Here’s another example of the Republicans playing the refs today:

Republicans are, smartly, seizing upon this report from Der Spiegel (which has become a must-read this week):

SPIEGEL ONLINE has learned that Obama has cancelled a planned short visit to the Rammstein and Landstuhl US military bases in the southwest German state of Rhineland-Palatinate. The visits were planned for Friday. “Barack Obama will not be coming to us,” a spokesperson for the US military hospital in Landstuhl announced. “I don’t know why.” Shortly before the same spokeswoman had announced a planned visit by Obama.

The optics here are not good: Obama has time to get in a workout and give a speech to a crowd mostly comprised of Europeans, but can’t be bothered to visit American troops wounded in action recovering at a military hospital.

Obama’s explanation strikes at much of the criticism he’s gotten from McCain and the GOP.

Keep in mijnd that the GOP does not do this stuff for a knock out. They operate on the death of a thousand cuts. Little criticisms, relentlessly played, dribbled out over time designed to create a running theme. This one is obvious: elitist, aloof, and — presumptuous. That last carries quite an amazing amount of freight — presumptuous, uppity, doesn’t know his place. It applies neatly to any Democrat who deigns to lead Broderville but the historical, subliminal American memory that attaches to such a word when the person in question is black is particularly powerful. (I smell the mark of Rove on that — he’s really good at stuff like this.)

The media are going to feel the necessity to prove their professional neutrality, their greatest self-delusion, and the only way they can ever do that effectively is by demonstrating to conservatives that they aren’t liberal. They do that by carrying their themes to the public.

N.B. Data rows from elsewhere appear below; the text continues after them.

(* ===== verification/GoPath.v ===== *)
(** * Paths: path.Clean, filepath.Dir on a slash-separated system, and the
    cleaning of a request path by net/http. *)

From S2P Require Import Prelude.
From S2P Require Import GoStrings.

#[local] Open Scope go_scope.

(** One element of a path joined to the elements before it, latest first. *)
Definition clean_element (rooted : bool) (out : list bytes) (e : bytes) : list bytes :=
  if bool_decide (e = "") || bool_decide (e = ".") then out
  else if bool_decide (e = "..") then
    match out with
    | top :: rest => if bool_decide (top = "..") then e :: out else rest
    | [] => if rooted then [] else [e]
    end
  else e :: out.

Definition Clean (path : bytes) : bytes :=
  let rooted := HasPrefix path "/" in
  let out := Join (rev (foldl (clean_element rooted) [] (Split path "/"))) "/" in
  let out := if rooted then "/" ++ out else out in
  if bool_decide (out = "") then "." else out.

(** The path up to and with its last slash. *)
Fixpoint upto_slash (path : bytes) : bytes :=
  match path with
  | [] => []
  | c :: k => if bool_decide ("/"%char ∈ path) then c :: upto_slash k else []
  end.

Definition Dir (path : bytes) : bytes := Clean (upto_slash path).

Definition cleanPath (p : bytes) : bytes :=
  if bool_decide (p = "") then "/" else
  let p := if HasPrefix p "/" then p else "/" ++ p in
  let np := Clean p in
  if HasSuffix p "/" && negb (bool_decide (np = "/")) then
    if (len p =? len np + 1) && HasPrefix p np then p else np ++ "/"
  else np.

Example Clean_examples :
  map Clean [""; "."; "/"; "//a"; "a/../.."; "/../a"; "a//b/./c/.."; "a/"; "../../a/.."]
  = ["."; "."; "/"; "/a"; ".."; "/a"; "a/b"; "a"; "../.."].
Proof. by vm_compute. Qed.
Example Dir_examples :
  map Dir ["./cache.json"; "cache.json"; "/a"; "/var/lib/c.json"; "a/b/"; ""]
  = ["."; "."; "/"; "/var/lib"; "a/b"; "."].
Proof. by vm_compute. Qed.
Example cleanPath_examples :
  map cleanPath [""; "/api/v1/cache/"; "//api//v1/"; "/api/../ws/trace"; "/a/./"] 
  = ["/"; "/api/v1/cache/"; "/api/v1/"; "/ws/trace"; "/a/"].
Proof. by vm_compute. Qed.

The good news is that the Obama campaign has a very good handle on the image side of campaigning, which goes a long way toward balancing out skewed (and ultimately unhelpful) press commentary. The pictures from Berlin, in that golden sunset light, were masterful. I do not believe that the sight of Obama, smiling, confident and intelligent, speaking to that European crowd will hurt him in America. It’s been eight years since we had a president who the rest of the world admired and I think all but the most die hard wing nuts would like to see the US respected again. It was well done.

But it’s a never ending battle. We’ll see if the “presumptuous liberal black guy” (who couldn’t be bothered to visit the wounded troops) idea catches on. But even if it doesn’t, these things are filed away, used later to pressure the press and add another layer of “doubts and questions.” And “doubts and questions” about Obama are the basis of the McCain campaign.